(** The whole block: the shape of its transactions and the entries it posts. *)
Lemma block_posts (b : Block) (st st' : State) (u : unit) :
  block_typed b -> st_typed st ->
  applyBlockToState ed p mp b g st = (st', Ok u) ->
  exists cb rest, b_Transactions b = cb :: rest /\ is_type cb TxCoinbase = true /\
    Forall (fun tx => is_type tx TxCoinbase = false /\ is_type tx TxTransfer = true) rest /\
    (GetHeight b > 0 ->
       ValidateAddress (b_MinerAddress b) = Ok tt /\ tx_ToAddress cb = b_MinerAddress b /\
       tx_Amount cb = coinbase_expected mp (GetHeight b) (sum_fees rest)) /\
    st_typed st' /\
    supply st' = supply st + genesis_reward mp (GetHeight b) + tx_Amount cb - transfer_fees rest /\
    forall a,
      Balance (acct st' a) = Balance (acct st a) + genesis_credit mp b g a
        + sumZ (map (fun tx => credit_of tx a) (cb :: rest))
        - sumZ (map (fun tx => debit_of tx a) rest) /\
      Nonce (acct st' a) = Nonce (acct st a) + sumZ (map (fun tx => sent_count tx a) rest).
Proof.
  intros [Hh Hx] Hst H. unfold applyBlockToState in H. inv_st.
  unfold first_is_coinbase in *. bool_to_prop.
  destruct (b_Transactions b) as [|cb rest] eqn:Eb; [done|].
  assert (Htail := H). cbn [apply_txs] in Htail. inv_st. apply applied_tail_transfers in Htail.
  assert (Hc : exists s1, apply_txs ed p (GetHeight b) 0 (cb :: rest) s1 = (st', Ok u) /\
    (GetHeight b > 0 ->
       ValidateAddress (b_MinerAddress b) = Ok tt /\ tx_ToAddress cb = b_MinerAddress b /\
       tx_Amount cb = coinbase_expected mp (GetHeight b) (sum_fees rest)) /\
    st_typed s1 /\ supply s1 = supply st + genesis_reward mp (GetHeight b) /\
    forall a, Balance (acct s1 a) = Balance (acct st a) + genesis_credit mp b g a /\
              Nonce (acct s1 a) = Nonce (acct st a)).
  { eexists. split; [exact H|]. destruct (GetHeight b >? 0) eqn:Eh.
    - match goal with E : check_economics _ _ _ _ = _ |- _ =>
        apply (economics_ok b cb rest) in E as (? & ? & ? & ? & ? & ?); [|done|done|lia] end.
      auto.
    - inv_st. unfold genesis_credit, genesis_reward. rewrite Eh.
      split_and!; [lia|done|lia|intros a; case_match; lia]. }
  destruct Hc as (s1 & H1 & He & Ht1 & Hs1 & Hp1). clear H.
  apply txs_post in H1 as (Ht & Hs & Hp); [|done..].
  exists cb, rest. do 5 (split; [done|]). split.
  - pose proof (minted_transfers rest Htail) as Hm. rewrite Hs, Hs1. unfold sumZ in *.
    cbn [map foldr]. rewrite Hm. unfold minted.
    match goal with E : is_type cb TxCoinbase = true |- _ => rewrite E end. lia.
  - intros a. specialize (Hp a). specialize (Hp1 a). destruct Hp as [Hp Hn].
    cbn [map] in Hp, Hn. unfold sumZ in *. cbn [foldr] in *.
    unfold debit_of at 1 in Hp. unfold sent_count at 1 in Hn.
    rewrite sends_coinbase in Hp, Hn by done. cbn [map foldr]. lia.
Qed.

End BlockPosting.

(** ** Typing is kept on every path *)
Section Typing.
Context (ed : list Z -> list Z -> list Z -> bool) (p : ConsensusParams).

Lemma credit_preserves (msg : error) (addr : string) (amount : Z) :
  is_u64 amount -> preserves st_typed (credit msg addr amount).
Proof. intros Ha st Hst. by apply credit_typed. Qed.

Lemma transfer_preserves (h : Z) (tx : Transaction) :
  tx_typed tx -> preserves st_typed (apply_transfer_tx ed p h tx).
Proof.
  intros (_ & Ha & _ & Hn & _). unfold apply_transfer_tx.
  apply preserves_bind; [auto with go|intros _].
  apply preserves_bind; [auto with go|intros f].
  apply preserves_get_bind. intros st Hst.
  do 3 (apply lift_bind_state; [done|intros _ _]).
  unfold st_bind, st_modify. apply credit_typed; [|done].
  apply st_typed_insert; [done|]. split; cbn; [apply u64_range|done].
Qed.

Lemma tx_preserves (h : Z) (i : nat) (tx : Transaction) :
  tx_typed tx -> preserves st_typed (apply_tx ed p h i tx).
Proof.
  intros Hx. pose proof Hx as (_ & Ha & _). unfold apply_tx, apply_coinbase_tx.
  auto 7 using transfer_preserves, credit_preserves with go.
Qed.

Lemma txs_preserve (h : Z) (i : nat) (txs : list Transaction) :
  Forall tx_typed txs -> preserves st_typed (apply_txs ed p h i txs).
Proof.
  intros Hx. revert i. induction Hx; intros i; cbn [apply_txs];
    auto using tx_preserves with go.
Qed.

Lemma block_preserves (mp : MonetaryPolicy) (b : Block) (g : string) :
  block_typed b -> preserves st_typed (applyBlockToState ed p mp b g).
Proof.
  intros [_ Hx]. unfold applyBlockToState, check_economics.
  repeat (apply preserves_bind; [auto with go|intros _]).
  - apply preserves_if; [|auto with go]. apply preserves_bind; [auto with go|intros _].
    destruct (b_Transactions b); [auto with go|].
    repeat (apply preserves_bind; [auto with go|intros _]).
    apply preserves_if; [|auto with go]. apply credit_preserves, div64_100_range, u64_range.
  - by apply txs_preserve.
Qed.

End Typing.

(** ** Nonces over time *)
Section Nonces.
Context (ed : list Z -> list Z -> list Z -> bool) (p : ConsensusParams) (mp : MonetaryPolicy)
  (g : string).

Lemma sent_sum_nonneg (txs : list Transaction) (a : string) :
  0 <= sumZ (map (fun tx => sent_count tx a) txs).
Proof.
  apply sumZ_nonneg, list.Forall_forall. intros z Hz.
  apply list_elem_of_fmap in Hz as (tx & -> & _). unfold sent_count. case_match; lia.
Qed.

(** A transfer applied among others uses a nonce above the sender's old one and at
    most its new one. *)
Lemma txs_nonce_window (h : Z) (i : nat) (txs : list Transaction) (tx : Transaction)
  (f : string) (st st' : State) (u : unit) :
  Forall tx_typed txs -> st_typed st -> tx ∈ txs -> is_type tx TxTransfer = true ->
  FromAddress tx = Ok f -> apply_txs ed p h i txs st = (st', Ok u) ->
  Nonce (acct st f) < tx_Nonce tx <= Nonce (acct st' f).
Proof.
  intros Hx. revert i st. induction Hx as [|t txs Ht Hx IH]; intros i st Hst Hin Hty Hf H.
  - by apply not_elem_of_nil in Hin.
  - cbn [apply_txs] in H. inv_st. rename S into E1.
    pose proof (tx_posts _ _ _ _ _ _ _ _ Ht Hst E1) as (Hst1 & _ & Hp). specialize (Hp f).
    apply elem_of_cons in Hin as [->|Hin].
    + apply txs_post in H as (_ & _ & Hp2); [|done..]. specialize (Hp2 f).
      pose proof (sent_sum_nonneg txs f).
      assert (Hc : is_type t TxCoinbase = false)
        by (unfold is_type in *; apply str_eqb_spec in Hty; by rewrite Hty).
      unfold apply_tx in E1. rewrite Hc, Hty in E1.
      destruct (transfer_ok _ _ _ _ _ _ _ Ht Hst Hty E1) as (f' & Hf' & Hn & _).
      rewrite Hf in Hf'. injection Hf' as <-.
      assert (Hs : sent_count t f = 1)
        by (unfold sent_count, sends; by rewrite Hf, str_eqb_refl).
      lia.
    + specialize (IH _ _ Hst1 Hin Hty Hf H).
      assert (0 <= sent_count t f) by (unfold sent_count; case_match; lia). lia.
Qed.
(* ===== verification/FeeChecker.v ===== *)
(** * Fee rules

    [blockchain/core/fee_checker.go].  The checker reads its mempool through the Go
    interface [MempoolStats]; here that is a class, with the laws its clients rely on
    as a second class that an implementation has to discharge. *)

From S2P Require Import Prelude Bytes Sha256 Config Merkle Json Transaction.
From stdpp Require Import base list strings numbers.
From Stdlib Require Import ZArith Lia.

Open Scope Z_scope.
Open Scope go_scope.

(** ** Statistics of a mempool *)
Record FeeStats := mkFeeStats {
  fs_MinFee : Z;
  fs_MaxFee : Z;
  fs_AvgFee : Z;
  fs_MedianFee : Z;
  fs_P25Fee : Z;
  fs_P75Fee : Z;
  fs_TxCount : Z
}.

Class MempoolStats (M : Type) := { GetFeeStats : M -> FeeStats }.

(** What an implementation promises: the statistics are [uint64]s, and those of a
    non-empty pool are ordered. *)
Class MempoolStatsLaws (M : Type) `{MempoolStats M} (inv : M -> Prop) := {
  fee_stats_typed : forall m, inv m ->
    is_u64 (fs_P25Fee (GetFeeStats m)) /\ is_u64 (fs_MedianFee (GetFeeStats m)) /\
    is_u64 (fs_P75Fee (GetFeeStats m));
  fee_stats_ordered : forall m, inv m -> 0 < fs_TxCount (GetFeeStats m) ->
    fs_MinFee (GetFeeStats m) <= fs_P25Fee (GetFeeStats m) /\
    fs_P25Fee (GetFeeStats m) <= fs_MedianFee (GetFeeStats m) /\
    fs_MedianFee (GetFeeStats m) <= fs_P75Fee (GetFeeStats m) /\
    fs_P75Fee (GetFeeStats m) <= fs_MaxFee (GetFeeStats m)
}.

(** ** The checker *)
Record FeeChecker (M : Type) := mkFeeChecker {
  minFee : Z;
  feePerByte : Z;
  mempoolSize : Z;
  historyFees : list Z;
  mempool : option M
}.
Arguments mkFeeChecker {M} _ _ _ _ _.
Arguments minFee {M} _.
Arguments feePerByte {M} _.
Arguments mempoolSize {M} _.
Arguments historyFees {M} _.
Arguments mempool {M} _.

Definition MinFee : Z := 10000.
Definition MinFeePerByte : Z := 100.
Definition congestionBaseThreshold : Z := 10000.
Definition congestionScale : Z := 1000000.
Definition congestionMultiplier : Z := 1500000.

Definition NewFeeChecker {M : Type} (minFee feePerByte : Z) : FeeChecker M :=
  mkFeeChecker minFee feePerByte 0 [] None.

Definition maxUint64Minus (x : Z) : Z := (max_u64 - x)%u64.
Definition safeBigIntToUint64 (n : Z) : Z := if n >? max_u64 then max_u64 else u64 n.

(** The JSON size of a transaction; [json.Marshal] cannot fail on one. *)
Definition getTxSize (tx : option Transaction) : Z :=
  match tx with
  | None => 0
  | Some tx => u64 (len (json_bytes (tx_json tx)))
  end.

Definition average (fees : list Z) : Z :=
  if len fees =? 0 then 0 else u64 (sumZ fees / len fees).

(** The congestion factor, as a numerator over [congestionScale]. *)
Definition congestion (size : Z) : Z :=
  if size >? congestionBaseThreshold
  then (size * congestionScale / congestionBaseThreshold)%u64
  else congestionScale.

Definition calculateRequiredFee {M : Type} (f : FeeChecker M) (tx : Transaction) : Z :=
  let baseFee := minFee f in
  let txSize := getTxSize (Some tx) in
  let sizeFee := (txSize * feePerByte f)%u64 in
  if baseFee >? maxUint64Minus sizeFee then max_u64
  else
    let baseTotal := (baseFee + sizeFee)%u64 in
    let congestionNum := congestion (mempoolSize f) in
    let congestionNum :=
      if 0 <? len (historyFees f) then
        let avgFee := average (historyFees f) in
        if tx_Fee tx <? (avgFee * 50 / 100)%u64
        then (congestionNum * congestionMultiplier / congestionScale)%u64
        else congestionNum
      else congestionNum in
    safeBigIntToUint64 (baseTotal * congestionNum / congestionScale).

Definition CalculateRequiredFee {M : Type} (f : FeeChecker M) (tx : Transaction) : Z :=
  calculateRequiredFee f tx.

Definition ValidateFee {M : Type} (f : FeeChecker M) (tx : Transaction) : result unit :=
  let requiredFee := calculateRequiredFee f tx in
  fail_if (tx_Fee tx <? requiredFee) "fee too low" ;;?
  let maxAllowed := requiredFee * 10 in
  fail_if (tx_Fee tx >? maxAllowed) "fee unusually high".

Definition UpdateHistory {M : Type} (fee : Z) (f : FeeChecker M) : FeeChecker M :=
  let h := historyFees f ++ [fee] in
  let h := if len h >? 1000 then drop (length h - 1000) h else h in
  mkFeeChecker (minFee f) (feePerByte f) (mempoolSize f) h (mempool f).

Definition UpdateMempoolSize {M : Type} (size : Z) (f : FeeChecker M) : FeeChecker M :=
  mkFeeChecker (minFee f) (feePerByte f) size (historyFees f) (mempool f).

Definition GetMinFee {M : Type} (f : FeeChecker M) : Z := minFee f.

Definition SetMempool {M : Type} (mp : M) (f : FeeChecker M) : FeeChecker M :=
  mkFeeChecker (minFee f) (feePerByte f) (mempoolSize f) (historyFees f) (Some mp).

Definition CalculateMinFee (txSize mempoolSize : Z) : Z :=
  let baseFee := MinFee in
  let sizeFee := (txSize * MinFeePerByte)%u64 in
  if baseFee >? maxUint64Minus sizeFee then max_u64
  else
    let baseTotal := (baseFee + sizeFee)%u64 in
    if mempoolSize >? congestionBaseThreshold then
      let congestionNum := (mempoolSize * congestionScale / congestionBaseThreshold)%u64 in
      safeBigIntToUint64 (baseTotal * congestionNum / congestionScale)
    else baseTotal.

Definition EstimateSmartFee (txSize mempoolSize : Z) (speed : string) : Z :=
  let baseFee := CalculateMinFee txSize mempoolSize in
  if mempoolSize >? 0 then
    if str_eqb speed "fast" then (baseFee * 110 / 100)%u64 else baseFee
  else baseFee.

Definition CalculateOptimalFee {M : Type} `{MempoolStats M} (f : FeeChecker M)
  (tx : Transaction) (speed : string) : Z :=
  let txSize := getTxSize (Some tx) in
  let baseFee := calculateRequiredFee f tx in
  let fallback :=
    safeBigIntToUint64 (baseFee * congestion (mempoolSize f) / congestionScale) in
  match mempool f with
  | Some mp =>
      let stats := GetFeeStats mp in
      if fs_TxCount stats >? 0 then
        if str_eqb speed "fast" then
          let percentileFee := (fs_P75Fee stats * txSize / 100)%u64 in
          if (fs_P75Fee stats >? 0) && (percentileFee >? baseFee) then percentileFee
          else (baseFee * 110 / 100)%u64
        else if str_eqb speed "slow" then
          let percentileFee := (fs_P25Fee stats * txSize / 100)%u64 in
          if (fs_P25Fee stats >? 0) && (percentileFee <? baseFee) then percentileFee
          else baseFee
        else
          let medianFee := (fs_MedianFee stats * txSize / 100)%u64 in
          if (fs_MedianFee stats >? 0) && (medianFee >? baseFee) then medianFee
          else baseFee
      else fallback
  | None => fallback
  end.

(** * Lemmas *)
Lemma safeBigInt_range (n : Z) : is_u64 (safeBigIntToUint64 n).
Proof. unfold safeBigIntToUint64. case_match; [unfold_u64; lia|apply u64_range]. Qed.

Lemma calculateRequiredFee_range {M : Type} (f : FeeChecker M) (tx : Transaction) :
  is_u64 (calculateRequiredFee f tx).
Proof.
  unfold calculateRequiredFee. case_match; [unfold_u64; lia|apply safeBigInt_range].
Qed.

Lemma getTxSize_range (tx : option Transaction) : is_u64 (getTxSize tx).
Proof. destruct tx; cbn; [apply u64_range|unfold_u64; lia]. Qed.

(** The factor of a fresh checker is one: a tariff linear in the size. *)
Lemma required_fee_fresh {M : Type} (mf pb : Z) (tx : Transaction) :
  0 <= mf -> 0 <= pb -> mf + getTxSize (Some tx) * pb <= max_u64 ->
  calculateRequiredFee (@NewFeeChecker M mf pb) tx = mf + getTxSize (Some tx) * pb.
Proof.
  intros Hm Hp H. pose proof (getTxSize_range (Some tx)) as Hs.
  unfold calculateRequiredFee. cbn [NewFeeChecker minFee feePerByte mempoolSize historyFees len length].
  set (sz := getTxSize (Some tx)) in *.
  assert (0 <= sz * pb) by (unfold_u64; nia).
  rewrite (mul64_small sz pb) by lia. unfold maxUint64Minus. rewrite sub64_small by lia.
  replace (mf >? max_u64 - sz * pb) with false by lia. rewrite add64_small by lia.
  change (congestion 0) with congestionScale. cbn [Z.of_nat Z.ltb Z.compare].
  rewrite Z.div_mul by done. unfold safeBigIntToUint64.
  replace (mf + sz * pb >? max_u64) with false by lia. rewrite u64_small; lia.
Qed.

(** A percentile turned into a fee, without wrap-around. *)
Lemma percentile_fee (pc sz : Z) :
  is_u64 pc -> 0 <= sz -> pc * sz <= max_u64 -> (pc * sz / 100)%u64 = pc * sz / 100.
Proof. intros Hp Hs H. unfold div64. rewrite mul64_small; [done|unfold_u64; nia]. Qed.

Lemma percentile_mono (a b sz : Z) : a <= b -> 0 <= sz -> a * sz / 100 <= b * sz / 100.
Proof. intros. apply Z.div_le_mono; nia. Qed.

(** The fee band of the mempool and of block templates: with the default tariff a
    transaction passes exactly when its fee lies between 10000 plus 100 per JSON byte
    and ten times that. *)
Theorem default_fee_band {M : Type} (tx : Transaction)
  (Hs : MinFee + getTxSize (Some tx) * MinFeePerByte <= max_u64) :
  let required := MinFee + getTxSize (Some tx) * MinFeePerByte in
  ValidateFee (@NewFeeChecker M MinFee MinFeePerByte) tx = Ok tt <->
  required <= tx_Fee tx <= 10 * required.
Proof.
  intros required. unfold ValidateFee.
  rewrite (required_fee_fresh MinFee MinFeePerByte tx)
    by (done || unfold MinFee, MinFeePerByte; lia).
  fold required. split.
  - intros H. inv_result. bool_to_prop. lia.
  - intros [H1 H2]. replace (tx_Fee tx <? required) with false by lia.
    cbn [fail_if result_bind]. by replace (tx_Fee tx >? required * 10) with false by lia.
Qed.

(** Against any mempool whose statistics obey the interface's laws, the recommended
    fees are ordered by urgency as long as no product exceeds [uint64]: slow is at most
    average, average at most fast, and average and fast cover the required fee. *)
Theorem optimal_fee_ordered {M : Type} `{MempoolStats M} (inv : M -> Prop)
  `{!MempoolStatsLaws M inv} (f : FeeChecker M) (m : M)
  (tx : Transaction)
  (Hm : mempool f = Some m) (HI : inv m) (Hc : 0 < fs_TxCount (GetFeeStats m))
  (Hp : fs_P75Fee (GetFeeStats m) * getTxSize (Some tx) <= max_u64)
  (Hb : calculateRequiredFee f tx * 110 <= max_u64) :
  CalculateOptimalFee f tx "slow" <= CalculateOptimalFee f tx "average" /\
  CalculateOptimalFee f tx "average" <= CalculateOptimalFee f tx "fast" /\
  calculateRequiredFee f tx <= CalculateOptimalFee f tx "average".
Proof.
  destruct (fee_stats_typed m HI) as (T25 & T50 & T75).
  destruct (fee_stats_ordered m HI Hc) as (_ & O1 & O2 & _).
  pose proof (getTxSize_range (Some tx)) as Hs.
  pose proof (calculateRequiredFee_range f tx) as Hr.
  unfold CalculateOptimalFee. rewrite Hm.
  replace (fs_TxCount (GetFeeStats m) >? 0) with true by lia.
  change (str_eqb "slow" "fast") with false. change (str_eqb "slow" "slow") with true.
  change (str_eqb "average" "fast") with false. change (str_eqb "average" "slow") with false.
  change (str_eqb "fast" "fast") with true. cbv iota.
  set (sz := getTxSize (Some tx)) in *. set (base := calculateRequiredFee f tx) in *.
  set (st := GetFeeStats m) in *. unfold is_u64 in *.
  rewrite !percentile_fee by (unfold is_u64; nia).
  pose proof (percentile_mono (fs_P25Fee st) (fs_MedianFee st) sz O1 ltac:(lia)).
  pose proof (percentile_mono (fs_MedianFee st) (fs_P75Fee st) sz O2 ltac:(lia)).
  assert (base <= base * 110 / 100) by (apply Z.div_le_lower_bound; lia).
  repeat match goal with |- context [(?a >? ?b)] =>
    destruct (Z.gtb_spec a b); cbn [andb] end;
  repeat match goal with |- context [(?a <? ?b)] =>
    destruct (Z.ltb_spec a b); cbn [andb] end; lia.
Qed.

(** * Witnesses *)
Lemma default_fee_band_witness :
  ValidateFee (@NewFeeChecker unit MinFee MinFeePerByte) sample_tx <> Ok tt.
Proof.
  intros H. apply (default_fee_band (M := unit) sample_tx) in H; [|vm_compute; discriminate].
  destruct H as [H _]. vm_compute in H. by apply H.
Defined.
(* ===== verification/Mempool.v ===== *)
(** * The transaction pool

    [blockchain/mempool/mempool.go].  The pool keeps four views of the pending
    transactions (by id, by sender and nonce, by recipient, in arrival order) and a
    running byte count.

    - A map iteration whose outcome can depend on Go's unspecified order goes through
      [range_entries] and [range_nonces], parameters that stand for one such order; the
      theorems assume of them what the language guarantees, that each key is visited
      exactly once.
    - [time.Now()] is the argument [now] (nanoseconds); goroutines, locks and metrics
      are left out.
    - [float64] is the IEEE binary64 of [Float].
    - [feeHeap] holds pointers; an entry is identified by its contents, which include
      its id. *)

From S2P Require Import Prelude Bytes Sha256 Config Merkle Json Transaction FeeChecker Float.
From stdpp Require Import base list strings numbers gmap sorting.
From Stdlib Require Import ZArith Lia SpecFloat.

Open Scope Z_scope.
Open Scope go_scope.

#[export] Instance Transaction_eq_dec : EqDecision Transaction.
Proof. solve_decision. Defined.

(** ** State *)
Record mempoolEntry := mkEntry {
  e_tx : Transaction;
  e_txID : string;
  e_received : Z;
  e_size : Z;
  e_feeRate : float64;
  e_dependsOn : gset string;
  e_children : gset string
}.
#[export] Instance mempoolEntry_eq_dec : EqDecision mempoolEntry.
Proof. solve_decision. Defined.

Abbreviation Entries := (gmap string mempoolEntry).
Abbreviation Nonces := (gmap Z string).

Record Mempool := mkMempool {
  maxSize : Z;
  minFeeRate : Z;
  ttl : Z;
  chainID : Z;
  consensus : ConsensusParams;
  currentHeight : Z;
  entries : Entries;
  bySenderNonce : gmap string Nonces;
  addrInfo : gmap string (gset string);
  byFee : list mempoolEntry;
  totalSize : Z;
  maxTotalSize : Z;
  closed : bool
}.

Definition DefaultMempoolMax : Z := 10000.

(** Field updates. *)
Definition set_config (ms mfr : Z) (p : ConsensusParams) (h : Z) (m : Mempool) : Mempool :=
  mkMempool ms mfr (ttl m) (chainID m) p h (entries m) (bySenderNonce m) (addrInfo m) (byFee m)
    (totalSize m) (maxTotalSize m) (closed m).
Definition set_pool (es : Entries) (ix : gmap string Nonces) (ai : gmap string (gset string))
  (bf : list mempoolEntry) (ts : Z) (m : Mempool) : Mempool :=
  mkMempool (maxSize m) (minFeeRate m) (ttl m) (chainID m) (consensus m) (currentHeight m)
    es ix ai bf ts (maxTotalSize m) (closed m).

Definition NewMempool (maxSize minFeeRate ttl chainID : Z) (p : ConsensusParams)
  (currentHeight maxMemoryMB : Z) : Mempool :=
  let maxSize := if maxSize <=? 0 then DefaultMempoolMax else maxSize in
  let ttl := if ttl <=? 0 then 24 * 3600 * 1000000000 else ttl in
  let maxTotalSize := if maxMemoryMB >? 0 then (maxMemoryMB * 1024 * 1024)%u64
                      else Z.shiftl 100 20 in
  mkMempool maxSize minFeeRate ttl chainID p currentHeight ∅ ∅ ∅ [] 0 maxTotalSize false.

•••••

WORK REQUIRED
The lines above from the one containing "of the pending" through the one containing "Definition set_config (ms" are to be set down exactly, and no others.

ANSWER TO THIS EXERCISE
    [blockchain/mempool/mempool.go].  The pool keeps four views of the pending
    transactions (by id, by sender and nonce, by recipient, in arrival order) and a
    running byte count.

    - A map iteration whose outcome can depend on Go's unspecified order goes through
      [range_entries] and [range_nonces], parameters that stand for one such order; the
      theorems assume of them what the language guarantees, that each key is visited
      exactly once.
    - [time.Now()] is the argument [now] (nanoseconds); goroutines, locks and metrics
      are left out.
    - [float64] is the IEEE binary64 of [Float].
    - [feeHeap] holds pointers; an entry is identified by its contents, which include
      its id. *)

From S2P Require Import Prelude Bytes Sha256 Config Merkle Json Transaction FeeChecker Float.
From stdpp Require Import base list strings numbers gmap sorting.
From Stdlib Require Import ZArith Lia SpecFloat.

Open Scope Z_scope.
Open Scope go_scope.

#[export] Instance Transaction_eq_dec : EqDecision Transaction.
Proof. solve_decision. Defined.

(** ** State *)
Record mempoolEntry := mkEntry {
  e_tx : Transaction;
  e_txID : string;
  e_received : Z;
  e_size : Z;
  e_feeRate : float64;
  e_dependsOn : gset string;
  e_children : gset string
}.
#[export] Instance mempoolEntry_eq_dec : EqDecision mempoolEntry.
Proof. solve_decision. Defined.

Abbreviation Entries := (gmap string mempoolEntry).
Abbreviation Nonces := (gmap Z string).

Record Mempool := mkMempool {
  maxSize : Z;
  minFeeRate : Z;
  ttl : Z;
  chainID : Z;
  consensus : ConsensusParams;
  currentHeight : Z;
  entries : Entries;
  bySenderNonce : gmap string Nonces;
  addrInfo : gmap string (gset string);
  byFee : list mempoolEntry;
  totalSize : Z;
  maxTotalSize : Z;
  closed : bool
}.

Definition DefaultMempoolMax : Z := 10000.

(** Field updates. *)
Definition set_config (ms mfr : Z) (p : ConsensusParams) (h : Z) (m : Mempool) : Mempool :=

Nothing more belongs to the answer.